For Westerners, these false distinctions have led to war among “races” of different colours and shades, war among religions, etc. Among these groups not recognized as “similar” and worthy of common respect—albeit with a substantial difference—there were and are homosexuals. The main difference is that homosexuality, until recently, was not just considered abnormal but, by definition, a disease. Homosexuals were considered sick people in need of nursing and guidance.

It was only in 1973 that the American Psychiatric Association removed homosexuality from the handbook of mental disorders, followed in 1990—seventeen years later— by the World Health Organization, which removed homosexuality from its International Classification of Diseases. This event marked a revolution, especially concerning gay rights. This new equal vision soon initiated new struggles for equal rights and new victories, including the rights of gay couples to adopt children, a right recognized today by many countries around the world. Research suggests that the likelihood of these children being homosexual is the same as that of children adopted by heterosexual couples. Arguably, children raised by same-sex parents start from the most modern and flexible educational foundation possible, based on respect for others and rejection of racial and sexual prejudice (though scientific opinion is divided). In other words, the struggles of the last fifty years have achieved tremendous results in social equality and opportunity. Certainly there is still a lot to figure out in order to find an acceptable “truth” moving forward, but the chosen path seems to be the right one.

However, this work is more of a literary than a sychological or sociological study. It analyses the texts of selected authors and attempts to understand and outline the thinking and specific ideas within each.

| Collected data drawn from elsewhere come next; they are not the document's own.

(** RTT_UNMAP_UNPROTECTED. As for the mapping: it succeeds exactly when the walk reached
    the level and the entry is a host mapping, which becomes unassigned and is invalidated
    in the TLBs, while the table's references stay and the realm's tables remain in order;
    else RMI_ERROR_RTT reports the level reached and nothing changes. Either way x1 is the
    end of the run of entries that are not live from the one of the address, in the table
    as it is then. *)
Theorem smc_rtt_unmap_unprotected_spec s rd_addr g_rd r T map_addr ulevel res :
  realm_at s rd_addr g_rd r T → is_u64 map_addr →
  let level := s64 ulevel in
  let run := smc_rtt_unmap_unprotected rd_addr map_addr ulevel res s in
  if (1 <=? level) && (level <=? 3) && ns_args_ok r map_addr level 0 UNMAP_NS then
    if level <? s2_starting_level (s2_ctx r) then run = Err FAssert
    else ∃ g i b rc tag p t e top, T !! g = Some (i, b) ∧ covers_lvl i b map_addr ∧ rtt_view s g rc tag p t ∧
      t !! Z.to_nat (s2_addr_to_idx map_addr i) = Some e ∧ i <= level ∧ (i < level → entry_is_table e = false) ∧
      if (i =? level) && s2tte_is_assigned_ns e i then
        ∃ t' s', t' = <[Z.to_nat (s2_addr_to_idx map_addr i) := s2tte_create_unassigned_ns]> t ∧
          s' = set_rtt g rc tag t' (page_tlbi (s2_ctx r) map_addr) s ∧
          non_live_top i map_addr t' (Z.to_nat (s2_addr_to_idx map_addr i)) top ∧
          run = Ok (set_x1 top (set_x0 RMI_SUCCESS res), s') ∧ realm_at s' rd_addr g_rd r T
      else non_live_top i map_addr t (Z.to_nat (s2_addr_to_idx map_addr i)) top ∧
           run = Ok (set_x1 top (set_x0 (rtt_code i) res), s)
  else run = Ok (set_x0 RMI_ERROR_INPUT res, s).
Proof using L HL.
  intros Hra Hma level run. unfold run, smc_rtt_unmap_unprotected. cbv zeta. fold level.
  unfold S2TT_MIN_BLOCK_LEVEL, S2TT_PAGE_LEVEL. clear run.
  destruct (Z.leb_spec 1 level), (Z.leb_spec level 3), (Z.ltb_spec level 1), (Z.ltb_spec 3 level); try lia; try done.
  cbn [andb orb]. destruct (ns_args_ok r map_addr level 0 UNMAP_NS) eqn:Hargs; cycle 1.
  { by apply (map_unmap_ns_refused s rd_addr g_rd r T). }
  destruct (Z.ltb_spec level (s2_starting_level (s2_ctx r))).
  { by eapply map_unmap_ns_above. }
  destruct (map_unmap_ns_accepted s rd_addr g_rd r T map_addr level 0 UNMAP_NS res Hra ltac:(lia) Hma ltac:(lia) Hargs)
    as (g & i & b & rc & tag & p & t & e & ty & pa & HT & Hc & Hview & Hne & Hidx & He & Hm & Hi & Hleaf & Hrun).
  cbv zeta in Hrun. rewrite Hrun. cbn [is_map_ns andb g_llt windex last_level] in *.
  unfold ns_args_ok in Hargs. apply andb_true_iff in Hargs as [[_ Hmap]%andb_true_iff _].
  destruct (realm_facts _ _ _ _ _ Hra) as (_ & _ & _ & _ & _ & _ & _ & _ & _ & Hs & Hbits).
  pose proof (ipa_52 _ _ _ Hbits Hmap) as H52. pose proof Hview as [Hadr Hgr Hrc Hmem Hp Hlen].
  pose proof (inv_vmid _ _ _ (ra_inv _ _ _ _ _ Hra)) as Hvm.
  pose proof (wf_start _ _ _ (inv_wf _ _ _ (ra_inv _ _ _ _ _ Hra))) as Hst.
  pose proof (Hs SLOT_RTT) as HsRTT. destruct Hma as [Hma _].
  assert (HrunE : ∀ t', length t' = 512%nat → (∃ x, t' !! Z.to_nat (s2_addr_to_idx map_addr i) = Some x) →
    ∃ top, non_live_top i map_addr t' (Z.to_nat (s2_addr_to_idx map_addr i)) top ∧
      s2tt_skip_non_live_entries (s2_ctx r) map_addr t'
        {| g_llt := g; windex := s2_addr_to_idx map_addr i; last_level := i |} = Ok top).
  { intros t' Hl [x Hx]. eapply skip_top_run; [done|lia|lia|done|lia]. }
  destruct ((i =? level) && s2tte_is_assigned_ns e i) eqn:Hyes.
  - apply andb_true_iff in Hyes as [->%Z.eqb_eq Hns].
    set (t' := <[Z.to_nat (s2_addr_to_idx map_addr level) := s2tte_create_unassigned_ns]> t) in *.
    destruct (HrunE t') as (top & Htop & Hskip); [unfold t'; by rewrite length_insert| |].
    { eexists. unfold t'. apply list_lookup_insert_eq. by eapply lookup_lt_Some. }
    exists g, level, b, rc, tag, p, t, e, top. do 6 (split; [first [done|lia]|]). rewrite Z.eqb_refl, Hns.
    exists t'. eexists. split; [done|]. split; [done|]. split; [done|]. split.
    + assoc. st_norm. exec map_assert_run. unfold map_unmap_ns_entry. steps. cbn [windex last_level].
      exec tte_read_run. rewrite Z.eqb_refl, Hns. cbn [negb orb]. steps. exec tte_write_run. steps.
      exec invalidate_entry_run. steps. exec read_table_run. steps. fold t'. exec (lift_run _ _ _ Hskip).
      steps. exec buffer_unmap_run. steps. exec granule_unlock_run. steps.
      unfold mret, M_ret. do 2 f_equal. unfold set_rtt. by rewrite !insert_insert_eq, delete_insert_id by done.
    + assert (Hty : ty = AssignedNs) by (by apply (made_type _ _ _ _ _ AssignedNs Hm)). subst ty.
      eapply realm_at_set; [done|done|done|done|done|exact Hm|done|
        apply (unassigned_ns_made (s2_ctx r) level); lia|done|].
      rewrite (counted_made _ _ _ _ _ Hm).
      rewrite (counted_made (s2_ctx r) UnassignedNs 0 level); [simpl; lia|]. apply unassigned_ns_made. lia.
  - destruct (HrunE t Hlen (ex_intro _ _ He)) as (top & Htop & Hskip).
    exists g, i, b, rc, tag, p, t, e, top. do 6 (split; [first [done|lia]|]). rewrite Hyes. split; [done|].
    assoc. st_norm. exec map_assert_run. unfold map_unmap_ns_entry. steps. cbn [windex last_level].
    exec tte_read_run.
    replace (negb (i =? level) || negb (s2tte_is_assigned_ns e i)) with true
      by (by rewrite <- negb_andb, Hyes).
    exec rtt_error_run. steps. exec read_table_run. steps. exec (lift_run _ _ _ Hskip).
    steps. exec buffer_unmap_run. steps. exec granule_unlock_run. steps.
    unfold mret, M_ret. do 2 f_equal. rewrite insert_insert_eq. by apply restore_state.
Qed.

End ns.

(** * Examples *)

#[local] Instance rtt_config : Config := plain_config.

Lemma demo_zero_made i : 1 <= i <= 3 → is_made demo_ctx UnassignedEmpty 0 i 0.
Proof. intros Hi. split; [change (0 <= i <= 3); lia|by exists 0]. Qed.

Lemma demo_table_made pa e i idx x :
  1 <= i <= 3 → i < 3 → is_made demo_ctx Table pa i e →
  demo_table e !! idx = Some x → ∃ ty pa, is_made demo_ctx ty pa i x.
Proof.
  intros Hi Hlt He. destruct idx as [|idx]; cbn [demo_table lookup list_lookup].
  - intros [= <-]. eauto.
  - intros [-> _]%lookup_replicate. exists UnassignedEmpty, 0. by apply demo_zero_made.
Qed.

Lemma demo_realm_at_gen l3 rc :
  length l3 = 512%nat → (∀ idx e, l3 !! idx = Some e → ∃ ty pa, is_made demo_ctx ty pa 3 e) →
  rc = count 3 l3 → realm_at (P := demo_platform) (demo_state l3 rc) 0 0 demo_rd demo_tables.
Proof.
  intros Hl H3 Hcnt. pose proof (count_range 3 l3 Hl) as Hr.
  split; [apply demo_quiescent; lia|done|done|done|done|]. split; [apply demo_wf; [done|lia]|done|..].
  - intros g i b t idx e. unfold demo_tables. rewrite !lookup_insert_Some, lookup_singleton_Some.
    intros [[<- [= <- <-]]|[_ [[<- [= <- <-]]|[_ [<- [= <- <-]]]]]] [= <-] He; [..|by apply (H3 idx)].
    + apply (demo_table_made (2 * 4096) (2 * 4096 + 3) 1 idx); [done|done| |done].
      split; [done|by exists 0].
    + apply (demo_table_made (3 * 4096) (3 * 4096 + 3) 2 idx); [done|done| |done].
      split; [done|by exists 0].
  - intros g i b rc' tag t. unfold demo_tables. rewrite !lookup_insert_Some, lookup_singleton_Some.
    intros [[<- [= <- <-]]|[_ [[<- [= <- <-]]|[_ [<- [= <- <-]]]]]] [= <-] Hg Hrc;
      [change (Some (Gr false GRANULE_STATE_RTT 1 0) = Some (Gr false GRANULE_STATE_RTT rc' tag)) in Hg..|
       change (Some (Gr false GRANULE_STATE_RTT rc 0) = Some (Gr false GRANULE_STATE_RTT rc' tag)) in Hg];
      apply (inj Some) in Hg; apply Gr_inj in Hg as (_ & _ & <- & _);
      first [reflexivity|done|apply gok_rtt; lia].
  - intros g i b. unfold demo_tables. rewrite !lookup_insert_Some, lookup_singleton_Some.
    by intros [[<- [= <- <-]]|[_ [[<- [= <- <-]]|[_ [<- [= <- <-]]]]]].
  - intros g h x. unfold demo_tables. rewrite !lookup_insert_Some, !lookup_singleton_Some.
    intros [[<- <-]|[_ [[<- <-]|[_ [<- <-]]]]] [[<- [=]]|[_ [[<- [=]]|[_ [<- [=]]]]]]; done.
  - intros h j c. unfold demo_tables at 1. rewrite !lookup_insert_Some, lookup_singleton_Some.
    intros [[<- [= <- <-]]|[_ [[<- [= <- <-]]|[_ [<- [= <- <-]]]]]] Hj; [by destruct (Z.lt_irrefl 1)|..].
    + by exists 1, 0, (demo_table (2 * 4096 + 3)), 0%nat, (2 * 4096 + 3), (2 * 4096).
    + by exists 2, 0, (demo_table (3 * 4096 + 3)), 0%nat, (3 * 4096 + 3), (3 * 4096).
  - intros h c. unfold demo_tables. rewrite !lookup_insert_Some, lookup_singleton_Some.
    intros [[<- _]|[_ [[_ [=]]|[_ [_ [=]]]]]]. by exists 0.
Qed.

Lemma demo_realm_at :
  realm_at (P := demo_platform) (demo_state (replicate 512 0) 0) 0 0 demo_rd demo_tables.
Proof.
  apply demo_realm_at_gen; [done| |done]. intros idx e [-> _]%lookup_replicate.
  exists UnassignedEmpty, 0. by apply demo_zero_made.
Qed.

(** The same realm with an entry for the host at address 2^31. *)
Definition demo_ns_state : state :=
  set_rtt 1 1 0 (<[2%nat := s2tte_create_unassigned_ns]> (demo_table (2 * 4096 + 3))) []
    (demo_state (replicate 512 0) 0).

Lemma demo_root_view :
  rtt_view (P := demo_platform) (demo_state (replicate 512 0) 0) 1 1 0
    (PTable (demo_table (2 * 4096 + 3))) (demo_table (2 * 4096 + 3)).
Proof. split; try done. split; [lia|by eexists]. Qed.
(* ===== verification/RttFold.v ===== *)
(** RTT_FOLD (runtime/rmi/rtt.c): a table whose entries all have one type, and map one
    block if they map anything, is replaced by one entry of its parent. *)
From S2P Require Import Prelude Types Granule Platform GranuleFind S2tte S2tt Buffer Delegate Walk Exec Realm Rtt RttTree.

Section fold.
Context {P : Platform} {H : Machine} {CF : Config} {L : PlatformLaws P} {HL : MachineLaws P H}.

(** The entries of a table at [level] are one leaf of the level above: all unassigned of
    one type, or the parts of one aligned block at [base]. *)
Definition homogeneous (s2_ctx : s2tt_context) (ty : s2tte_type) (base level : Z) (t : list Z) : Prop :=
  match ty with
  | UnassignedEmpty | UnassignedRam | UnassignedDestroyed | UnassignedNs =>
      base = 0 ∧ ∀ k e, t !! k = Some e → s2tte_is ty e level = true
  | AssignedEmpty | AssignedRam | AssignedDestroyed | AssignedNs =>
      lvl_aligned (enable_lpa2 s2_ctx) (level - 1) base ∧
      ∃ attrs, ∀ k e, t !! k = Some e →
        block_entry s2_ctx ty (bool_decide (ty = AssignedNs)) level base attrs (Z.of_nat k) e
  | Table => False
  end.

Lemma filter_const {A} (f : A → bool) (b : bool) (l : list A) :
  (∀ x, x ∈ l → f x = b) → length (List.filter f l) = if b then length l else 0%nat.
Proof.
  intros Hf. induction l as [|x l IH]; simpl; [by destruct b|].
  rewrite (Hf x) by (by left). specialize (IH ltac:(intros; apply Hf; by right)).
  destruct b; simpl; by rewrite IH.
Qed.

Lemma homogeneous_is s2_ctx ty base level t k e :
  homogeneous s2_ctx ty base level t → t !! k = Some e → s2tte_is ty e level = true.
Proof. intros Hh He. destruct ty; try done; destruct Hh as [? Hh]; try (by eapply Hh); destruct Hh as [a Hh]; by destruct (Hh k e He). Qed.

Lemma homogeneous_count s2_ctx ty base level t :
  (∀ k e, t !! k = Some e → ∃ ty pa, is_made s2_ctx ty pa level e) → length t = 512%nat →
  homogeneous s2_ctx ty base level t → count level t = if type_counted ty then 512 else 0.
Proof.
  intros Hty Hlen Hh. assert (Hc : ∀ k e, t !! k = Some e → counted level e = type_counted ty).
  { intros k e He. destruct (Hty k e He) as (ty' & pa & Hm).
    assert (ty' = ty) as -> by (eapply made_type; [done|by eapply homogeneous_is]).
    by rewrite (counted_made _ _ _ _ _ Hm). }
  unfold count. rewrite (filter_const _ (type_counted ty)), Hlen; [by destruct (type_counted ty)|].
  intros x [k Hk]%list_elem_of_lookup. by eapply Hc.
Qed.

Lemma forallb_lookup (f : Z → bool) t :
  forallb f t = true ↔ ∀ k e, t !! k = Some e → f e = true.
Proof.
  rewrite forallb_forall. split.
  - intros Hf k e He. apply Hf, list_elem_of_In. by eapply list_elem_of_lookup_2.
  - intros Hf e He. apply list_elem_of_In, list_elem_of_lookup in He as [k Hk]. by eapply Hf.
Qed.

(** When the references are as many as the entries, every entry holds one. *)
Lemma filter_all_counted level t :
  512 <= count level t → ∀ k e, t !! k = Some e → (length t = 512)%nat → counted level e = true.
Proof.
  intros Hc k e He Hlen. destruct (counted level e) eqn:Hf; [done|].
  exfalso. assert (Hlt : ∀ l : list Z, e ∈ l → (length (List.filter (counted level) l) < length l)%nat).
  { intros l. induction l as [|x l IH]; [by intros ?%not_elem_of_nil|]. intros [<-|Hin]%elem_of_cons; simpl.
    - rewrite Hf. pose proof (List.filter_length_le (counted level) l). lia.
    - specialize (IH Hin). destruct (counted level x); simpl; lia. }
  specialize (Hlt t (list_elem_of_lookup_2 _ _ _ He)). unfold count in Hc. lia.
Qed.

(** The uniform tests, in terms of types. *)
Definition is_unassigned_type (ty : s2tte_type) : bool :=
  match ty with UnassignedEmpty | UnassignedRam | UnassignedDestroyed | UnassignedNs => true | _ => false end.

Lemma homogeneous_uniform s2_ctx ty level t :
  is_unassigned_type ty = true →
  forallb (λ e, s2tte_is ty e level) t = true ↔ homogeneous s2_ctx ty 0 level t.
Proof. intros Ht. rewrite forallb_lookup. destruct ty; try done; simpl; naive_solver. Qed.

Through their works the authors express not only their personal beliefs but their personal experiences (that is what differentiates an autobiographical text, like autobiographies and autobiographical novels, from a novel tout court).

N.B. – It is also important to bear in mind that classifying homosexuality as a disease was also partially intended as a way of being kind to homosexuals. In other words, it was better than seeing it as a form of lust that people were free to choose or resist, so there could be no injustice in punishing it—and punishments were sometimes severe (of course, this varied from country to country). Medicalizing a state of mind may be bad, but criminalizing it is generally worse, especially in its consequences for the person under consideration.